[[ Source material open ]]

(** ** Sorting *)

(** [sort.Slice]; where two elements are equivalent under the order their
    order is unspecified, and nothing below depends on it. *)
Section sort.
Context {A : Type} (le : A -> A -> bool).

Fixpoint insertBy (x : A) (l : list A) : list A :=
  match l with
  | [] => [x]
  | y :: l' => if le x y then x :: l else y :: insertBy x l'
  end.

Definition sortBy (l : list A) : list A := foldr insertBy [] l.

Lemma sortBy_perm l : sortBy l ≡ₚ l.
Proof.
  assert (Hins : forall x l, insertBy x l ≡ₚ x :: l).
  { clear. intros x l. induction l as [|y l IH]; [done|]. cbn [insertBy].
    destruct (le x y); [done|]. rewrite IH. apply Permutation_swap. }
  induction l as [|x l IH]; [done|]. cbn [sortBy foldr]. rewrite Hins. by f_equiv.
Qed.

Hypothesis le_total : forall x y, le x y = false -> le y x = true.
Hypothesis le_trans : forall x y z, le x y = true -> le y z = true -> le x z = true.
Let R x y := le x y = true.

Lemma sortBy_sorted l : StronglySorted R (sortBy l).
Proof.
  apply Sorted_StronglySorted; [intros x y z; apply le_trans|].
  assert (Hins : forall x l, Sorted R l -> Sorted R (insertBy x l)).
  { intros x l0 Hl. induction Hl as [|y l0 Hl IH Hh]; cbn [insertBy]; [by repeat constructor|].
    destruct (le x y) eqn:E; [by repeat constructor|].
    constructor; [done|]. destruct l0 as [|z l0]; cbn [insertBy].
    - constructor. by apply le_total.
    - destruct (le x z); constructor; [by apply le_total|by inversion Hh]. }
  induction l as [|x l IH]; [constructor|]. cbn. by apply Hins.
Qed.

(** Sorting forgets the order, where the order tells all elements apart. *)
Lemma sortBy_unique l l' :
  (forall x y, x ∈ l -> y ∈ l -> le x y = true -> le y x = true -> x = y) -> l ≡ₚ l' -> sortBy l = sortBy l'.
Proof.
  intros Hanti Hp. apply (StronglySorted_unique_strong R); [|apply sortBy_sorted..|by rewrite !sortBy_perm].
  intros x y Hx Hy. rewrite sortBy_perm in Hx, Hy. rewrite <- Hp in Hy. by apply Hanti.
Qed.
End sort.
(* ===== verification/Hosted.v ===== *)
(** * Hosted: the agent under the other service managers (agent/internal/svc, update)

    hosted_windows.go (the service control dispatcher's handler as a state
    machine), service_windows.go (registration with the Service Control
    Manager), the status of service_darwin.go, and procwait.go with its two
    platforms.  The managers, the work and the clock are the environment. *)
From S2P Require Import Prelude GoLib GoText GoOS Render.

(** ** The Windows service handler *)

Definition startupGrace : Z := 20 * Second.
Definition stopGrace : Z := 45 * Second.
Definition checkpointEvery : Z := 5 * Second.
Definition Millisecond : Z := Second / 1000.

Inductive svcState : Type := StartPending | Running | StopPending | Stopped.

Record Status := {
  ss_State : svcState;
  ss_AcceptStop : bool;
  ss_AcceptShutdown : bool;
  ss_CheckPoint : Z;
  ss_WaitHint : Z;
}.
Definition plainStatus (s : svcState) : Status :=
  {| ss_State := s; ss_AcceptStop := false; ss_AcceptShutdown := false; ss_CheckPoint := 0; ss_WaitHint := 0 |}.

(** What the handler's selects can take. *)
Inductive hin : Type :=
  | InDone (code : Z)           (** the work returned *)
  | InInterrogate (cur : Status)
  | InStop
  | InShutdown
  | InOther                     (** any other control *)
  | InTick                      (** [checkpointEvery] passed *)
  | InDeadline.                 (** [stopGrace] passed *)

Inductive hout : Type := OutStatus (s : Status) | OutCancel.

[[ Source material closed ]]

▸ Your instructions: Search the material for the string "elements" and return each line that has it.

▸ Answer area:
(** [sort.Slice]; where two elements are equivalent under the order their
(** Sorting forgets the order, where the order tells all elements apart. *)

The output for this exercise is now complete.